→ **Description of the task**
In your reply, reproduce the lines from the first one below to the line containing "of the canvas, and", inclusive, exactly as they stand.

[Records from a collection]
-------
(* ===== verification/ChartLib.v ===== *)
(** * The chart library as the script uses it

    updateChart (src/script.js, lines 76-78) talks to Chart.js through
    two calls: [chart.destroy()] on the current chart and
    [new Chart(ctx, cfg)], which throws when the canvas still holds a
    live chart.  [ChartLib] states these operations on an abstract state
    of the canvas, and [ChartLibLaws] what the library promises about
    them; [redraw] is the script's code written against them.  The
    theorem [redraw_single] is proved from the laws alone: if the only
    live chart is the current one, the redraw never throws and leaves
    exactly one live chart, the new one.  Render.v gives the instance of
    the canvas model used by the page and discharges the laws. *)

From S2P Require Import Prelude Binary64 JsValue Receipt.

(** ** The configuration object of [new Chart] (lines 78-102) *)

Record dataset := mk_dataset {
  ds_label : string;
  ds_data : list number;
  ds_background : list string;
  ds_border : list string;
  ds_border_width : Z
}.

Record chart_config := mk_config {
  cfg_type : string;
  cfg_labels : list jsval;
  cfg_datasets : list dataset
}.

(** ** The interface *)

Class ChartLib (C Cfg : Type) := {
  chart_lib_new : C -> Cfg -> option (C * nat);    (** [new Chart(ctx, cfg)] *)
  chart_lib_destroy : C -> nat -> C;               (** [chart.destroy()] *)
  chart_lib_live : C -> nat -> bool;               (** chart [i] is drawn and not destroyed *)
  chart_lib_config : C -> nat -> option Cfg        (** the configuration chart [i] was made with *)
}.

Class ChartLibLaws (C Cfg : Type) `{!ChartLib C Cfg} := {
  chart_lib_new_fails c cfg :
    chart_lib_new c cfg = None <-> exists i, chart_lib_live c i = true;
  chart_lib_new_live c cfg c' i j :
    chart_lib_new c cfg = Some (c', i) ->
    chart_lib_live c' j = if decide (j = i) then true else chart_lib_live c j;
  chart_lib_new_config c cfg c' i :
    chart_lib_new c cfg = Some (c', i) -> chart_lib_config c' i = Some cfg;
  chart_lib_destroy_live c i j :
    chart_lib_live (chart_lib_destroy c i) j = if decide (j = i) then false else chart_lib_live c j
}.

(** ** The client: lines 76-78 *)

Section Redraw.
Context {C Cfg : Type} `{ChartLibLaws C Cfg}.

(** [if (chart) chart.destroy(); chart = new Chart(ctx, cfg);]: the new
    canvas state, the new value of [chart] and the exception, if any
    ([chart] keeps its value when [new Chart] throws). *)
Definition redraw (cur : option nat) (c : C) (cfg : Cfg) : C * option nat * option error :=
  let c1 := match cur with Some i => chart_lib_destroy c i | None => c end in
  match chart_lib_new c1 cfg with
  | Some (c2, i) => (c2, Some i, None)
  | None => (c1, cur, Some CanvasInUse)
  end.

(** Every live chart is the current one. *)
Definition single_live (cur : option nat) (c : C) : Prop :=
  forall j, chart_lib_live c j = true -> cur = Some j.

Lemma redraw_destroyed_none cur c :
  single_live cur c ->
  forall j, chart_lib_live (match cur with Some i => chart_lib_destroy c i | None => c end) j = false.
Proof.
  intros Hs j. destruct cur as [i|].
  - rewrite chart_lib_destroy_live. case_decide; [done |].
    destruct (chart_lib_live c j) eqn:Hl; [| done]. specialize (Hs j Hl). congruence.
  - destruct (chart_lib_live c j) eqn:Hl; [| done]. specialize (Hs j Hl). discriminate.
Qed.

(** Against any library that keeps its contract: when every live chart
    is the current one, the redraw throws nothing and leaves exactly one
    live chart, the new current one, made with [cfg]. *)
Lemma redraw_single cur c cfg :
  single_live cur c ->
  let '(c', cur', err) := redraw cur c cfg in
  err = None /\ single_live cur' c' /\
  exists i, cur' = Some i /\ chart_lib_live c' i = true /\ chart_lib_config c' i = Some cfg.
Proof.
  intros Hs. pose proof (redraw_destroyed_none cur c Hs) as Hno. unfold redraw.
  set (c1 := match cur with Some i => chart_lib_destroy c i | None => c end) in *.
  destruct (chart_lib_new c1 cfg) as [[c2 i]|] eqn:Hn.
  - split_and!; [done | |].
    2: { exists i. split_and!; [done | | by eapply chart_lib_new_config].
         rewrite (chart_lib_new_live _ _ _ _ i Hn). by case_decide. }
    intros j Hj. rewrite (chart_lib_new_live _ _ _ _ j Hn), Hno in Hj. case_decide; congruence.
  - apply chart_lib_new_fails in Hn as [j Hj]. by rewrite Hno in Hj.
Qed.
End Redraw.

(** ** The canvas model of Chart.js *)

Record chart_instance := mk_chart { ch_config : chart_config; ch_live : bool }.

(** [new Chart(ctx, cfg)]: a new live chart, numbered by construction
    order; fails when the canvas still holds a live chart. *)
Definition chart_new (cs : list chart_instance) (cfg : chart_config)
    : option (list chart_instance * nat) :=
  if existsb ch_live cs then None else Some ((cs ++ [mk_chart cfg true])%list, length cs).

(** [chart.destroy()] *)
Definition chart_destroy (cs : list chart_instance) (i : nat) : list chart_instance :=
  alter (fun c => mk_chart (ch_config c) false) i cs.

(** The canvas model is an instance of the interface. *)
Definition canvas_live (cs : list chart_instance) (i : nat) : bool :=
  match cs !! i with Some c => ch_live c | None => false end.

#[export] Instance canvas_chart_lib : ChartLib (list chart_instance) chart_config := {
  chart_lib_new := chart_new;
  chart_lib_destroy := chart_destroy;
  chart_lib_live := canvas_live;
  chart_lib_config cs i := ch_config <$> cs !! i
}.

(** The canvas model keeps the contract of Chart.js. *)
#[export] Instance canvas_chart_lib_laws : ChartLibLaws (list chart_instance) chart_config.
Proof.
  split; simpl.
  - intros cs cfg. unfold chart_new, canvas_live. split.
    + case_match eqn:He; [| discriminate]. intros _.
      apply existsb_exists in He as (c & Hin & Hl).
      apply list_elem_of_In, list_elem_of_lookup in Hin as [i Hi]. exists i. by rewrite Hi.
    + intros [i Hi]. destruct (cs !! i) as [c|] eqn:Hc; [| discriminate].
      replace (existsb ch_live cs) with true; [done |]. symmetry. apply existsb_exists.
      exists c. split; [apply list_elem_of_In; by eapply list_elem_of_lookup_2 | done].
  - intros cs cfg cs' i j. unfold chart_new, canvas_live.
    case_match; [discriminate |]. intros [= <- <-].
    case_decide as Hj.
    + subst j. by rewrite list_lookup_middle.
    + destruct (decide (j < length cs)) as [Hlt|Hge].
      * by rewrite lookup_app_l.
      * rewrite lookup_app_r by lia. rewrite (lookup_ge_None_2 cs j) by lia.
        destruct (j - length cs) as [|k] eqn:E; [lia | done].
  - intros cs cfg cs' i. unfold chart_new. case_match; [discriminate |]. intros [= <- <-].
    by rewrite list_lookup_middle.
  - intros cs i j. unfold chart_destroy, canvas_live. case_decide as Hj.
    + subst j. rewrite list_lookup_alter. destruct (cs !! i); simpl; destruct (decide (i = i)); first [reflexivity | congruence].
    + by rewrite list_lookup_alter_ne by congruence.
Qed.


(** ** The claim *)

(** C31: The chart handling of updateChart (lines 76-78), run against
    any chart library that keeps the contract of Chart.js: when every
    live chart on the canvas is the one [chart] refers to, destroying it
    and calling [new Chart] throws nothing, and afterwards exactly one
    chart is live, the new current one, made with the new
    configuration.  The canvas model above keeps the contract. *)
Theorem redraw_keeps_single_chart {C Cfg : Type} `{ChartLibLaws C Cfg} cur (c : C) (cfg : Cfg) :
  single_live cur c ->
  let '(c', cur', err) := redraw cur c cfg in
  err = None /\ single_live cur' c' /\
  exists i, cur' = Some i /\ chart_lib_live c' i = true /\ chart_lib_config c' i = Some cfg.
Proof. exact (redraw_single cur c cfg). Qed.

Definition empty_pie : chart_config := mk_config "pie" [] [].
Definition acme_pie : chart_config := mk_config "pie" [JStr "ACME"] [].

Lemma redraw_keeps_single_chart_witness :
  single_live (Some 0) [mk_chart empty_pie true] /\
  let '(c', cur', err) := redraw (Some 0) [mk_chart empty_pie true] acme_pie in
  err = None /\ single_live cur' c' /\
  exists i, cur' = Some i /\ chart_lib_live c' i = true /\ chart_lib_config c' i = Some acme_pie.
Proof.
  assert (H : single_live (Some 0) [mk_chart empty_pie true]) by (intros [|j] Hj; [reflexivity | discriminate Hj]).
  split; [exact H | exact (redraw_keeps_single_chart (Some 0) [mk_chart empty_pie true] acme_pie H)].
Defined.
-------
→ **Solved exercise**
(* ===== verification/ChartLib.v ===== *)
(** * The chart library as the script uses it

    updateChart (src/script.js, lines 76-78) talks to Chart.js through
    two calls: [chart.destroy()] on the current chart and
    [new Chart(ctx, cfg)], which throws when the canvas still holds a
    live chart.  [ChartLib] states these operations on an abstract state
    of the canvas, and [ChartLibLaws] what the library promises about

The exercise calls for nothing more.